I'm actually quite surprised how many of you like curtains... sure I remember a thread a few years ago when everyone said curtains were naff and outdated / kept going mouldy / stuck to your legs when you got in the shower!
That's what I used to think, and I had two bathrooms with over bath showers for 20 years and have thoroughly explored the options. I've had folding screens and a horizontal blind contraption. (The blind was better but was always needing parts replacing and looked decrepit and manky a lot of the time. It was better than a glass screen because it was better at keeping water in the bath area, no need to clean limescale, and if folded away when not in use. Even a see-though glass screen makes a bathroom feel much more cramped compared to a blind or curtain that folds away completely.)
After rebuilding my bathrooms, for the one where I didn't replace the bath with a dedicated shower, I'm back to using curtains, and in my scenario it's far better. The scenario is a P-shaped bath that in effect creates a large 90cm corner shower area, that's a cross between a 90cm square and a 90cm circle. I have a 88cm semicircular rail suspended from the ceiling so that when the shower curtain is in use, it overlaps the bath width by half the width of the bath at each end. The side of the semicircle that is next to a wall clings to the tiled* wall as soons as it wet, so literally no water from the corner mounted shower is getting out that way. On the opposite side any water that misses the edge of the curtain falls into the bath.
I ordered the curtain in a custom size so that it could be shorter (only hang 10cm into the bath) and to get exactly the width that covered a semi-circle. I got an unexpected benefit: the custom curtains were made from woven polyester, which means when you spray the shower on the inside, the gaps in the weave allow the outside to get damp. This is great because it means I can just spray the bottom few inches of the curtain with the shower head while I'm waiting for the hot water to come through, the spray forces it against the side of the bath where the dampness on the outside causes it to stick as if it's been glued. So there is absolutely no flapping about or sticking to you by the curtain, it's more rigid and waterproof than any screen I've ever used.
The only maintenance I need to do is maybe once every two months spray the bottom couple of inches of curtain with bleach spray. There's are no solid surfaces or fixtures where limescale can build up. (All screens with a wall support tend to get limescale around the bottom corner where they meet the bath.) If the curtain ever did get manky, a replacement would cost £20. (If something went wrong with the manufacturer-option glass screen I could have got with my bath, a replacement would cost £1500!)
- irrelevant detail: shower area wall not actually tiled, each wall covered by a single solid perspex sheet instead. Far more waterproof than tiles, and no grout to go mouldy.

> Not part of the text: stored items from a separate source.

(** The entries of sorted chunks of one minishard are sorted, and can be encoded. *)
Lemma located_entries data m es cs : Z.of_nat (length data) <= i64_max ->
  Forall2 (located data) es cs -> StronglySorted chunk_lt cs ->
  (forall c, c ∈ cs -> minishard_of c = m /\ in_u64 (id_chunk_id (minishard_and_chunk_id c))) ->
  StronglySorted entry_lt es /\ Forall entry_ok es.
Proof.
  intros Hd Hl. induction Hl as [|e c es cs [Hid Hr] Hl IH]; intros Hs Hm; [split; constructor|].
  inversion Hs as [|? ? Hs' Hlt]; subst. rewrite Forall_forall in Hlt.
  destruct IH as [IHs IHok]; [exact Hs'|intros c' Hc'; apply Hm; constructor; exact Hc'|].
  pose proof (Hm c ltac:(constructor)) as [Hmc Hu].
  destruct (holds_at_ok data _ _ Hd Hr) as ((H1 & H2 & H3) & _). split.
  - constructor; [exact IHs|]. apply Forall_forall. intros e' He'.
    apply list_elem_of_lookup in He' as [i Hi].
    destruct (Forall2_lookup_l _ _ _ _ _ Hl Hi) as (c' & Hc' & Hid' & _).
    apply list_elem_of_lookup_2 in Hc'. unfold entry_lt. rewrite Hid, Hid'.
    destruct (Hlt c' Hc') as [Hbad|[_ Hok]]; [|exact Hok].
    pose proof (Hm c' ltac:(constructor; exact Hc')) as [Hmc' _]. unfold minishard_of in *. lia.
  - constructor; [|exact IHok]. unfold entry_ok. rewrite Hid. auto.
Qed.

Lemma adjust_entries s data es cs header : valid_spec s = true ->
  Z.of_nat (length header) = 16 * num_minishards s ->
  Z.of_nat (length (header ++ data)) <= i64_max ->
  Forall2 (located data) es cs ->
  exists es', mapR (fun entry =>
      r ← GetAbsoluteShardByteRange (entry_byte_range entry) s;
      Ok (IndexEntry (entry_chunk_id entry) r)) es = Ok es' /\
    Forall2 (located (header ++ data)) es' cs.
Proof.
  intros Hs Hh Hd Hl. induction Hl as [|e c es cs [Hid Hr] Hl (es' & E & Hl')].
  - exists []. split; [reflexivity|constructor].
  - assert (Hd' : Z.of_nat (length data) <= i64_max) by (rewrite length_app in Hd; lia).
    destruct (holds_at_ok data _ _ Hd' Hr) as (Hok & Hmax & _).
    exists (IndexEntry (entry_chunk_id e) (shift (Z.of_nat (length header)) (entry_byte_range e)) :: es').
    split.
    + cbn [mapR]. rewrite GetAbsolute_shift; [|exact Hs|exact Hok|rewrite length_app in Hd; lia].
      rewrite <- Hh. unfold mbind in *. unfold Result_bind in *. rewrite E. reflexivity.
    + constructor; [|exact Hl']. split; [exact Hid|]. apply holds_at_shift, Hr.
Qed.

Lemma split_step_indexed s index data cs r m acc :
  valid_spec s = true ->
  let header := EncodeShardIndex index in
  Z.of_nat (length index) = num_minishards s ->
  Z.of_nat (length (header ++ data)) <= i64_max ->
  0 <= m < num_minishards s -> index !! Z.to_nat m = Some r ->
  indexed data (minishard_index_encoding s) r cs ->
  StronglySorted chunk_lt cs ->
  (forall c, c ∈ cs -> minishard_of c = m /\ in_u64 (id_chunk_id (minishard_and_chunk_id c))) ->
  split_step s (header ++ data) header acc m = Ok (acc ++ cs).
Proof.
  intros Hs header Hl Hd Hm Hr Hi Hsorted Hc.
  destruct (ShardIndexSize_eq s Hs) as (_ & _ & Hn).
  assert (Hh : Z.of_nat (length header) = 16 * num_minishards s)
    by (unfold header; rewrite length_EncodeShardIndex; lia).
  assert (Hd' : Z.of_nat (length data) <= i64_max) by (rewrite length_app in Hd; lia).
  assert (Hrange : range_ok r /\ ByteRange.exclusive_max r <= Z.of_nat (length data)).
  { destruct Hi as [[_ ->]|(_ & es & Hx & _)].
    - unfold range_ok, i64_max. cbn. lia.
    - destruct (holds_at_ok data _ _ Hd' Hx) as (Hok & Hmax & _). auto. }
  destruct Hrange as [Hok Hmax]. pose proof Hok as (Hr1 & Hr2 & _).
  set (r' := shift (16 * num_minishards s) r).
  assert (Eget : GetMinishardIndexByteRange s (header ++ data) header m = Ok r').
  { unfold GetMinishardIndexByteRange. replace (Z.to_nat (16 * m)) with (16 * Z.to_nat m)%nat by lia.
    unfold header. rewrite (EncodeShardIndex_lookup index _ r Hr), DecodeShardIndexEntry_Encode by exact Hok.
    unfold mbind, Result_bind. rewrite GetAbsolute_shift; [|exact Hs|exact Hok|rewrite length_app in Hd; lia].
    fold header. fold r'. rewrite Validate_ok; [reflexivity|unfold r'; cbn..]; rewrite ?length_app; lia. }
  unfold split_step. rewrite Eget. cbn [mbind Result_bind].
  destruct Hi as [[-> ->]|(Hne & es & Hx & Hes)].
  - rewrite app_nil_r. unfold r', shift, ByteRange.size.
    cbn [ByteRange.inclusive_min ByteRange.exclusive_max]. rewrite Z.sub_diag. reflexivity.
  - destruct (located_entries data m es cs Hd' Hes Hsorted Hc) as [Hse Hoke].
    assert (Hx' : holds_at (header ++ data) r' (EncodeData (EncodeMinishardIndex es)
                     (minishard_index_encoding s))).
    { unfold r'. rewrite <- Hh. apply holds_at_shift, Hx. }
    destruct (holds_at_ok _ _ _ Hd Hx') as (_ & _ & Esub & Esize).
    assert (Hpos : EncodeData (EncodeMinishardIndex es) (minishard_index_encoding s) <> []).
    { destruct es; [inversion Hes; congruence|].
      destruct (minishard_index_encoding s); [discriminate|apply zlib_Encode_nonempty]. }
    rewrite Esize, (proj2 (Z.eqb_neq _ 0)).
    2: { intros E. apply Hpos, length_zero_iff_nil. lia. }
    rewrite Esub. unfold DecodeMinishardIndexAndAdjustByteRanges.
    rewrite DecodeMinishardIndex_Encode by assumption. cbn [mbind Result_bind].
    destruct (adjust_entries s data es cs header Hs Hh Hd Hes) as (es' & -> & Hes').
    unfold SplitMinishard.
    destruct (split_entries (header ++ data) m es' cs None acc Hd Hes' Hsorted) as [last E];
      [intros c Hc'; apply Hc, Hc'|discriminate|].
    unfold mbind, Result_bind. rewrite E. reflexivity.
Qed.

(The new shower bath is actually actually in many ways better for showering than the dedicated shower. It's main relative downside is the bath floor have a noticeable slope compared to the showers flat standing area, and that the whole bathroom steams up much more, surprisingly the dedicated shower enclosure seems to make a massive difference to steam spreading around the bathroom as a result of the area be completely enclosed, even steam could theoretically escape out the top. It takes about 15 minute for a fan to clear humidity from the dedicates shower, and about two hours fro the fully steamed up bathroom where the shower-bath is.)